Specifically, one of the ends of the recess is closed and the opposite end is open, so that the end of the guide arm engages one of the closed ends of the recess in a different motion, During one of the double motion sequences, it is guided from one of the recesses through the open end into the adjacent recess. Such a designed labyrinth shape of the guiding arrangement allows a simple separation of the different movements of the needle shield and the pushing motion sequence.

  According to yet another embodiment, the recess is slightly curved in the region of the closed end to form a releasable rest position.

  According to another feature of the invention, in the region of one closed end of the recess, at least one of the respective ribs of the recess comprises a hook-shaped protrusion, in which the guide arm The end is securely and securely fixed to the housing in the advanced position.

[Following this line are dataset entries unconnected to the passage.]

(** [return { ...this, _addons: [_addons, addon], ...addon.core }], where
    [_addons] is the (never extended) empty array of the closure. *)
Definition addon (this : nat) (a : Addon) (h : list Obj) : option (nat * list Obj) :=
  match h !! this with
  | Some o =>
      let result :=
        {| isFunction := false;
           fields := spreadFields (core a)
                       ∪ ({[ "_addons" := FArr [FArr []; bundle a] ]} ∪ fields o) |} in
      Some (length h, h ++ [result])
  | None => None
  end.

End Sketch.

(* ===================================================================== *)
(** ** Sample programs *)
(* ===================================================================== *)

Definition emptyWorld : world := World ∅ [].

(** An object literal. *)
Definition obj (l : list (string * data)) : value := Plain (DObj (list_to_map l)).

(** [v.k] on an object. *)
Definition prop (k : string) (v : value) : data :=
  default DUndefined (spread v !! k).

(** [props => props] *)
Definition echo : fn := fun props => ret props.

(** [input => input.a + input.b]; reading a property of [undefined] or
    [null] is a [TypeError]. *)
Definition addAB : fn := fun input =>
  if isNull input || isUndefined input
  then throw (DError "TypeError: cannot read properties")
  else ret (Plain (jsPlus (prop "a" input) (prop "b" input))).

(** [counter[name]++] on a global counter. *)
Definition bump (name : string) : M unit := fun w =>
  let n := match vars w !! name with Some (DNum n) => n | _ => 0%Z end in
  (Ok tt, World (<[name := DNum (n + 1)]> (vars w)) (console w)).

(** Core logic with a visible side effect. *)
Definition countingCore : fn := fun props =>
  let* _ := bump "calls" in ret props.

(** A hook with a visible side effect. *)
Definition countingHook : fn := fun props =>
  let* _ := bump "hooks" in ret (Plain DUndefined).

(** The [parse] of a schema that requires [name] to be a non-empty
    string. *)
Definition requireName : fn := fun props =>
  match prop "name" props with
  | DStr s => if String.eqb s "" then throw (DError "name: too short") else ret props
  | _ => throw (DError "name: expected string")
  end.

(** The [parse] of an object schema declaring only a numeric [a]:
    undeclared keys are stripped from the accepted value. *)
Definition onlyA : fn := fun props =>
  match prop "a" props with
  | DNum a => ret (obj [("a", DNum a)])
  | _ => throw (DError "a: expected number")
  end.

(** The [parse] of a schema that normalises its input by adding a
    field. *)
Definition markChecked : fn := fun props =>
  ret (Plain (DObj (<["checked" := DBool true]> (spread props)))).

(** [(result, props) => props] *)
Definition secondArg : fn2 := fun _ props => ret props.

(** [p => typeof p === 'number' ? { b: 1 } : { b: 2 }] *)
Definition numberSensitive : fn := fun p =>
  match typeof p with
  | TNumber => ret (obj [("b", DNum 1)])
  | _ => ret (obj [("b", DNum 2)])
  end.

(** [() => 1] and [() => 42] *)
Definition constOne : fn := fun _ => ret (Plain (DNum 1)).
Definition constFortyTwo : fn := fun _ => ret (Plain (DNum 42)).

(* ===================================================================== *)
(** ** Derived notions used in the statements *)
(* ===================================================================== *)

(** The outputs of the providers, each applied to the same current
    props, in list order. *)
Fixpoint providerOutputs (providers : list fn) (currentProps : value)
    : M (list value) :=
  match providers with
  | [] => ret []
  | provider :: rest =>
      let* d := provider currentProps in
      let* ds := providerOutputs rest currentProps in
      ret (d :: ds)
  end.

(** The union of a sequence of partial records in which a later record
    overrides the keys of the earlier ones. *)
Definition unionOutputs (acc : record) (ds : list value) : record :=
  foldl (fun acc d => spread d ∪ acc) acc ds.

(** [currentState.validateProps && currentState.propsSchema] *)
Definition propsValidationActive (currentState : BlueprintState) : bool :=
  validateProps currentState && isDefined (propsSchema currentState).

(** [p => { seen = p }]: a hook that stores what it receives. *)
Definition rememberProps : fn := fun p w =>
  match p with
  | Plain d => (Ok (Plain DUndefined), World (<["seen" := d]> (vars w)) (console w))
  | Deferred _ => (Ok (Plain DUndefined), w)
  end.

(** [props => ({ ...props, b: 0 })] *)
Definition zeroB : fn := fun props =>
  ret (Plain (DObj (<["b" := DNum 0]> (spread props)))).

(** [b.input(t1).input(t2)...] and [b.output(t1).output(t2)...] *)
Definition inputs (currentState : BlueprintState) (ts : list fn) : BlueprintState :=
  foldl Chain.input currentState ts.

Definition outputs (currentState : BlueprintState) (ts : list fn2) : BlueprintState :=
  foldl Chain.output currentState ts.

(** [blueprint({})] of the addon-style factory. *)
Definition noOptions : Legacy.BlueprintOptions :=
  {| Legacy.key := None; Legacy.description := None;
     Legacy.addons := None; Legacy.init := None |}.

(** [requestAddon] of [addons/request.ts], contributing a [request]
    method, and a bundle replacing the base [implement]. *)
Definition requestAddon : Legacy.Addon :=
  {| Legacy.core := {[ "request" := FFun "requestAddon.request" ]} |}.

Definition overridingBundle : Legacy.Addon :=
  {| Legacy.core := {[ "implement" := FFun "overridingAddon.implement" ]} |}.

(** [soonAddon] of the interface sketch: [{ core: { some() {...} } }]. *)
Definition soonAddon : Sketch.Addon :=
  {| Sketch.core := Some {[ "some" := FFun "soonAddon.some" ]} |}.

(* ===================================================================== *)
(** ** The engine: [from] *)
(* ===================================================================== *)

(** What a member access [props[key]] can yield: a datum, or a member
    inherited from [Object.prototype] (a function, or the prototype
    itself for [__proto__]), or a member of a value whose prototype
    chain is not modelled (arrays, strings, numbers, booleans, errors,
    promises). *)
Inductive jsarg :=
| AData (d : data)
| AInherited (name : string)
| AOpaque.
(** ** Instances *)

(** Modelled from the spec: an entity ([models.base_model], absent from
    the translated file) is an instance of an ordinary class; its
    instance dictionary is its attribute bag, and the methods that the
    view functions call on it are [save] and [to_json].  An entity that
    [storage.get(cls, id)] hands out has the id [id] and answers both
    methods.  What a view function does to the instance through its
    reference is kept with the reference: [rebuilt] says that it has
    assigned [__dict__], and [bound] lists the names that it has bound
    with [setattr]. *)
Record instance : Type := Instance {
  rebuilt : bool;
  bound : list string
}.

(** The reference as [storage.get] returns it. *)
Definition fetched : instance := {| rebuilt := false; bound := [] |}.

(** The builtin [setattr(obj, k, v)] for a string [k] and a decoded
    JSON value [v].  Assigning [__dict__] replaces the instance
    dictionary and wants a dictionary; [__class__] wants a class, which
    no decoded value is; [__weakref__] is not writable; every other
    name is bound in the instance dictionary. *)
Definition setattr (cls id : string) (k : string) (v : json)
    (obj : instance) : view instance :=
  if String.eqb k "__class__" then eval (Raised TypeError)
  else if String.eqb k "__weakref__" then eval (Raised AttributeError)
  else if String.eqb k "__dict__" then
    match v with
    | JObj d =>
        _ ← acts (mutate cls id (λ _, d));
        mret {| rebuilt := true; bound := [] |}
    | _ => eval (Raised TypeError)
    end
  else
    _ ← acts (mutate cls id (insert k v));
    mret {| rebuilt := rebuilt obj; bound := k :: bound obj |}.

(** Whether the instance dictionary has an entry of its own making
    under [name], which is then found before the method of the class. *)
Definition has_own (cls id name : string) (obj : instance) (st : storage)
  : bool :=
  if rebuilt obj
  then bool_decide (is_Some (entity cls id st !! name))
  else bool_decide (name ∈ bound obj).

(** [obj.name(...)] for a method [name] with body [m]: a decoded JSON
    value found in its place cannot be called. *)
Definition call {A : Type} (cls id name : string) (obj : instance)
    (m : view A) : view A :=
  λ st, if has_own cls id name obj st then (Raised TypeError, st) else m st.

(** [self.id] read from an instance dictionary [a]; the store is
    addressed by string ids. *)
Definition id_of (a : gmap string json) : result string :=
  match a !! "id" with
  | Some (JStr i) => Ok i
  | Some _ => Raised TypeError
  | None => Raised AttributeError
  end.

(** The id of the instance: the one under which it was fetched, unless
    the view function has given it another instance dictionary. *)
Definition own_id (cls id : string) (obj : instance) : view string :=
  λ st, if rebuilt obj then (id_of (entity cls id st), st) else (Ok id, st).

(** Modelled from the spec: [obj.save()] on a fetched instance enters
    it in the store under its type name and its id, and saves the
    store. *)
Definition save (cls id : string) (obj : instance) : view unit :=
  i ← own_id cls id obj;
  acts (λ st, model_save cls i (entity cls id st) st).

(** [GET /places/<place_id>/reviews] *)
Definition reviews_by_place (place_id : string) : view response :=
  place_obj ← reads (storage_get "Place" (JStr place_id));
  match place_obj with
  | None => abort 404 None
  | Some _ =>
      reviews ← reads (place_reviews place_id);
      let review_list :=
        foldl (λ acc obj, (acc ++ [to_json obj])%list) [] reviews in
      mret (jsonify (JArr review_list))
  end.

(** [POST /places/<place_id>/reviews]; [uuid] and [now] are the
    identifier and the time that the server draws for a new entity. *)
Definition review_create (place_id : string) (body : request_body)
    (uuid now : string) : view response :=
  let review_json := get_json_silent body in
  if is_None review_json then abort 400 (Some "Not a JSON") else
  place ← reads (storage_get "Place" (JStr place_id));
  if negb (bool_decide (is_Some place)) then abort 404 None else
  user_id ← eval (getitem review_json "user_id");
  user ← reads (storage_get "User" user_id);
  if negb (bool_decide (is_Some user)) then abort 404 None else
  has_user_id ← eval (contains "user_id" review_json);
  if negb has_user_id then abort 400 (Some "Missing user_id") else
  has_text ← eval (contains "text" review_json);
  if negb has_text then abort 400 (Some "Missing text") else
  review_json ← eval (setitem review_json "place_id" (JStr place_id));
  kw ← eval (kwargs review_json);
  let new_review := Review_init kw uuid now in
  _ ← acts (model_save "Review" uuid new_review);
  let resp := jsonify (to_json new_review) in
  mret {| status_code := 201; data := data resp |}.

(** [GET /reviews/<review_id>] *)
Definition review_by_id (review_id : string) : view response :=
  fetched_obj ← reads (storage_get "Review" (JStr review_id));
  match fetched_obj with
  | None => abort 404 None
  | Some obj => mret (jsonify (to_json obj))
  end.

Definition protected_keys : list string :=
  ["id"; "created_at"; "updated_at"; "user_id"; "place_id"].

(** Body of the loop of [review_put], for one [(key, val)] of the
    request's dictionary. *)
Definition put_item (review_id : string) (kv : string * json)
    (fetched_obj : instance) : view instance :=
  if negb (bool_decide (kv.1 ∈ protected_keys))
  then setattr "Review" review_id kv.1 kv.2 fetched_obj
  else mret fetched_obj.

(** [PUT /reviews/<review_id>] *)
Definition review_put (review_id : string) (body : request_body)
  : view response :=
  let place_json := get_json_silent body in
  if is_None place_json then abort 400 (Some "Not a JSON") else
  fetched_obj ← reads (storage_get "Review" (JStr review_id));
  match fetched_obj with
  | None => abort 404 None
  | Some _ =>
      kvs ← eval (items place_json);
      fetched_obj ← for_each kvs (put_item review_id) fetched;
      _ ← call "Review" review_id "save" fetched_obj
            (save "Review" review_id fetched_obj);
      call "Review" review_id "to_json" fetched_obj
        (a ← reads (entity "Review" review_id);
         mret (jsonify (to_json a)))
  end.

(** [DELETE /reviews/<review_id>] *)
Definition review_delete_by_id (review_id : string) : view response :=
  fetched_obj ← reads (storage_get "Review" (JStr review_id));
  match fetched_obj with
  | None => abort 404 None
  | Some _ =>
      _ ← acts (storage_delete "Review" review_id);
      _ ← acts storage_save;
      mret (jsonify (JObj ∅))
  end.

(** The routes registered on [app_views]. *)
Inductive route : Type :=
  | GET_places_reviews (place_id : string)
  | POST_places_reviews (place_id : string) (body : request_body)
      (uuid now : string)
  | GET_reviews (review_id : string)
  | PUT_reviews (review_id : string) (body : request_body)
  | DELETE_reviews (review_id : string).

Definition dispatch (r : route) : view response :=
  match r with
  | GET_places_reviews p => reviews_by_place p
  | POST_places_reviews p b uuid now => review_create p b uuid now
  | GET_reviews r => review_by_id r
  | PUT_reviews r b => review_put r b
  | DELETE_reviews r => review_delete_by_id r
  end.

(** ** Auxiliary definitions for the statements *)

(** What the loop of [review_put] makes of an attribute bag. *)
Definition merge_items (l : list (string * json)) (a : gmap string json)
  : gmap string json :=
  foldl (λ acc kv,
           if bool_decide (kv.1 ∈ protected_keys) then acc
           else <[kv.1 := kv.2]> acc)
        a l.

(** The names that the loop of [review_put] binds, in front of [bs]. *)
Definition bind_items (l : list (string * json)) (bs : list string)
  : list string :=
  foldl (λ acc kv,
           if bool_decide (kv.1 ∈ protected_keys) then acc
           else kv.1 :: acc)
        bs l.

(** The store once the live review [rid] has the attributes [b]. *)
Definition written (rid : string) (b : gmap string json) (st : storage)
  : storage :=
  {| objects := <[("Review", rid) := b]> (objects st);
     persisted := persisted st;
     issued := issued st |}.

(** What [review_put] comes to after its loop, when the live review has
    the attributes [b], [own] tells the names that the instance
    dictionary has of the request's making, and [i] is the id that
    [save] reads. *)
Definition put_finish (rid : string) (own : string → bool)
    (i : result string) (b : gmap string json) (st : storage)
  : result response * storage :=
  if own "save" then (Raised TypeError, written rid b st)
  else match i with
       | Ok i =>
           if own "to_json"
           then (Raised TypeError, model_save "Review" i b (written rid b st))
           else (Ok (jsonify (to_json b)),
                 model_save "Review" i b (written rid b st))
       | Aborted status description =>
           (Aborted status description, written rid b st)
       | Raised e => (Raised e, written rid b st)
       end.

Definition put_rest (rid : string) (o : gmap string json)
    (own : string → bool) (i : result string) (b : gmap string json)
    (st : storage) : result response * storage :=
  if bool_decide (is_Some (o !! "__class__"))
  then (Raised TypeError, written rid b st)
  else if bool_decide (is_Some (o !! "__weakref__"))
  then (Raised AttributeError, written rid b st)
  else put_finish rid own i b st.

(** What [review_put] comes to on a dictionary body [o] and an existing
    review with attributes [a], read off the keys of [o]. *)
Definition put_outcome (rid : string) (o a : gmap string json)
    (st : storage) : result response * storage :=
  let b := merge_items (map_to_list (plain o)) a in
  match o !! "__dict__" with
  | None =>
      put_rest rid o
        (λ k, bool_decide (is_Some (plain o !! k) ∧ k ∉ protected_keys))
        (Ok rid) b st
  | Some (JObj d) =>
      put_rest rid o (λ k, bool_decide (is_Some (d !! k))) (id_of d) d st
  | Some _ => (Raised TypeError, written rid b st)
  end.

(** The names that an update cannot take for a plain attribute: the
    special names and the two methods that [review_put] calls. *)
Definition reserved_names : list string :=
  special_names ++ ["save"; "to_json"].

(** The entity that [review_create] builds from a dictionary body [o]. *)
Definition created (place_id uuid now : string) (o : gmap string json)
  : gmap string json :=
  Review_init (<["place_id" := JStr place_id]> o) uuid now.

(** A request dictionary without its protected keys. *)
Definition unprotected (o : gmap string json) : gmap string json :=
  filter (λ kv : string * json, kv.1 ∉ protected_keys) o.

(** A store with no entity at all. *)
Definition empty_storage : storage :=
  {| objects := ∅; persisted := ∅; issued := [] |}.

(** A store with one place, one user and one review of that place. *)
Module Sample.
Definition place : gmap string json :=
  {[ "id" := JStr "p1"; "name" := JStr "Loft" ]}.
Definition user : gmap string json :=
  {[ "id" := JStr "u1"; "email" := JStr "a@b.c" ]}.
Definition review : gmap string json :=
  {[ "id" := JStr "r1"; "place_id" := JStr "p1";
     "user_id" := JStr "u1"; "text" := JStr "ok";
     "created_at" := JStr "t0"; "updated_at" := JStr "t0" ]}.
Definition entities : gmap (string * string) (gmap string json) :=
  {[ ("Place", "p1") := place; ("User", "u1") := user;
     ("Review", "r1") := review ]}.
Definition store : storage :=
  {| objects := entities; persisted := entities; issued := [] |}.

(** A create request for that place and user, with a [place_id] of its
    own in the body; the review, the response and the store that come
    of it when the server draws the id [r2] at time [t1]. *)
Definition great : request_body :=
  Parsed (JObj {[ "user_id" := JStr "u1"; "text" := JStr "great";
                  "place_id" := JStr "elsewhere" ]}).
Definition great_review : gmap string json :=
  {[ "id" := JStr "r2"; "place_id" := JStr "p1";
     "user_id" := JStr "u1"; "text" := JStr "great";
     "created_at" := JStr "t1"; "updated_at" := JStr "t1" ]}.
Definition great_response : response :=
  {| status_code := 201; data := JObj great_review |}.
Definition great_store : storage :=
  {| objects := <[("Review", "r2") := great_review]> entities;
     persisted := <[("Review", "r2") := great_review]> entities;
     issued := [CallSave] |}.

(** An update request for the sample review, and what comes of it. *)
Definition update : request_body :=
  Parsed (JObj {[ "text" := JStr "updated"; "id" := JStr "ignored";
                  "stars" := JNum 5 ]}).
Definition updated_review : gmap string json :=
  {[ "id" := JStr "r1"; "place_id" := JStr "p1";
     "user_id" := JStr "u1"; "text" := JStr "updated";
     "created_at" := JStr "t0"; "updated_at" := JStr "t0";
     "stars" := JNum 5 ]}.
Definition updated_store : storage :=
  {| objects := <[("Review", "r1") := updated_review]> entities;
     persisted := <[("Review", "r1") := updated_review]> entities;
     issued := [CallSave] |}.
End Sample.

(** * Properties *)

(** ** Running a view function *)

Ltac run :=
  unfold mbind, view_bind, mret, view_ret, reads, eval, acts, abort; simpl.

Ltac run_in H :=
  unfold mbind, view_bind, mret, view_ret, reads, eval, acts, abort in H;
  simpl in H.

Lemma storage_eta (st : storage) :
  {| objects := objects st; persisted := persisted st; issued := issued st |}
  = st.
Proof. by destruct st. Qed.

Thus, an easy and simple permanent lock of the needle shield relative to the housing after injection in the advanced position where the needle is covered is provided and further movement of the needle shield is prevented.

  According to a further feature of the present invention, at least two guide arrangements are provided, wherein the at least two guide arrangements are arranged opposite to each other and synchronized with each other to support safe guidance of the needle shield relative to the housing. Is done.

  According to a further embodiment, a snap arm is provided on the needle shield. The snap arm includes a locking hook at its free end for capturing the protective needle cap.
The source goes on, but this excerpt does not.